▸ **Goal of the exercise**
An answer that reproduces all the entries exactly is what is needed.

▸ **Data supplied**
Definition analyze_image (image_path : string) : M nat :=
  try_except
    (let! img_array := image_open image_path in
     let avg_red := np_mean (channel red img_array) in
     let avg_green := np_mean (channel green img_array) in
     let avg_blue := np_mean (channel blue img_array) in
     if float_gt avg_green 150 && float_lt avg_red 100 then ret 0
     else if float_gt avg_red 150 && float_lt avg_green 100 then ret 1
     else if float_lt avg_blue 50 && float_gt avg_red 180 then ret 2
     else random_choice [0; 3; 4; 5; 6; 7])
    (fun e =>
       let! _ := print ("Image analysis error: " ++ e) in
       random_randint 0 (List.length DISEASE_CLASSES - 1)).

(** [[x for x in DISEASE_CLASSES.keys() if x != predicted_class]] *)
Definition other_classes (predicted_class : nat) : list nat :=
  filter (fun x => x <> predicted_class) (dict_keys DISEASE_CLASSES).

(** The body of the loop that appends one alternative prediction. *)
Definition add_alternative (other_classes : list nat) (confidence : Q)
    (top_predictions : list prediction) : M (list prediction) :=
  let! alt_class := random_choice other_classes in
  let! alt_name := dict_get DISEASE_CLASSES alt_class in
  let! alt_conf :=
    random_uniform (f64 (1 # 10)) (fsub confidence (f64 (2 # 10))) in
  ret (top_predictions ++ [Prediction alt_name alt_conf alt_class]).

(** The body of the [try] block of [predict_disease]. *)
Definition predict_disease_try (image_path : string) : M prediction_result :=
  (* time.sleep(1): only real time passes *)
  let! predicted_class := analyze_image image_path in
  let! confidence := random_uniform (f64 (7 # 10)) (f64 (95 # 100)) in
  let! name := dict_get DISEASE_CLASSES predicted_class in
  let top_predictions := [Prediction name confidence predicted_class] in
  let other_classes := other_classes predicted_class in
  let! top_predictions :=
    for_range (Nat.min 2 (List.length other_classes))
      (add_alternative other_classes confidence) top_predictions in
  match top_predictions with
  | primary :: _ => ret (Success primary top_predictions)
  | [] => raise "list index out of range"
  end.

▸ **Finished exercise**
Definition analyze_image (image_path : string) : M nat :=
  try_except
    (let! img_array := image_open image_path in
     let avg_red := np_mean (channel red img_array) in
     let avg_green := np_mean (channel green img_array) in
     let avg_blue := np_mean (channel blue img_array) in
     if float_gt avg_green 150 && float_lt avg_red 100 then ret 0
     else if float_gt avg_red 150 && float_lt avg_green 100 then ret 1
     else if float_lt avg_blue 50 && float_gt avg_red 180 then ret 2
     else random_choice [0; 3; 4; 5; 6; 7])
    (fun e =>
       let! _ := print ("Image analysis error: " ++ e) in
       random_randint 0 (List.length DISEASE_CLASSES - 1)).

(** [[x for x in DISEASE_CLASSES.keys() if x != predicted_class]] *)
Definition other_classes (predicted_class : nat) : list nat :=
  filter (fun x => x <> predicted_class) (dict_keys DISEASE_CLASSES).

(** The body of the loop that appends one alternative prediction. *)
Definition add_alternative (other_classes : list nat) (confidence : Q)
    (top_predictions : list prediction) : M (list prediction) :=
  let! alt_class := random_choice other_classes in
  let! alt_name := dict_get DISEASE_CLASSES alt_class in
  let! alt_conf :=
    random_uniform (f64 (1 # 10)) (fsub confidence (f64 (2 # 10))) in
  ret (top_predictions ++ [Prediction alt_name alt_conf alt_class]).

(** The body of the [try] block of [predict_disease]. *)
Definition predict_disease_try (image_path : string) : M prediction_result :=
  (* time.sleep(1): only real time passes *)
  let! predicted_class := analyze_image image_path in
  let! confidence := random_uniform (f64 (7 # 10)) (f64 (95 # 100)) in
  let! name := dict_get DISEASE_CLASSES predicted_class in
  let top_predictions := [Prediction name confidence predicted_class] in
  let other_classes := other_classes predicted_class in
  let! top_predictions :=
    for_range (Nat.min 2 (List.length other_classes))
      (add_alternative other_classes confidence) top_predictions in
  match top_predictions with
  | primary :: _ => ret (Success primary top_predictions)
  | [] => raise "list index out of range"
  end.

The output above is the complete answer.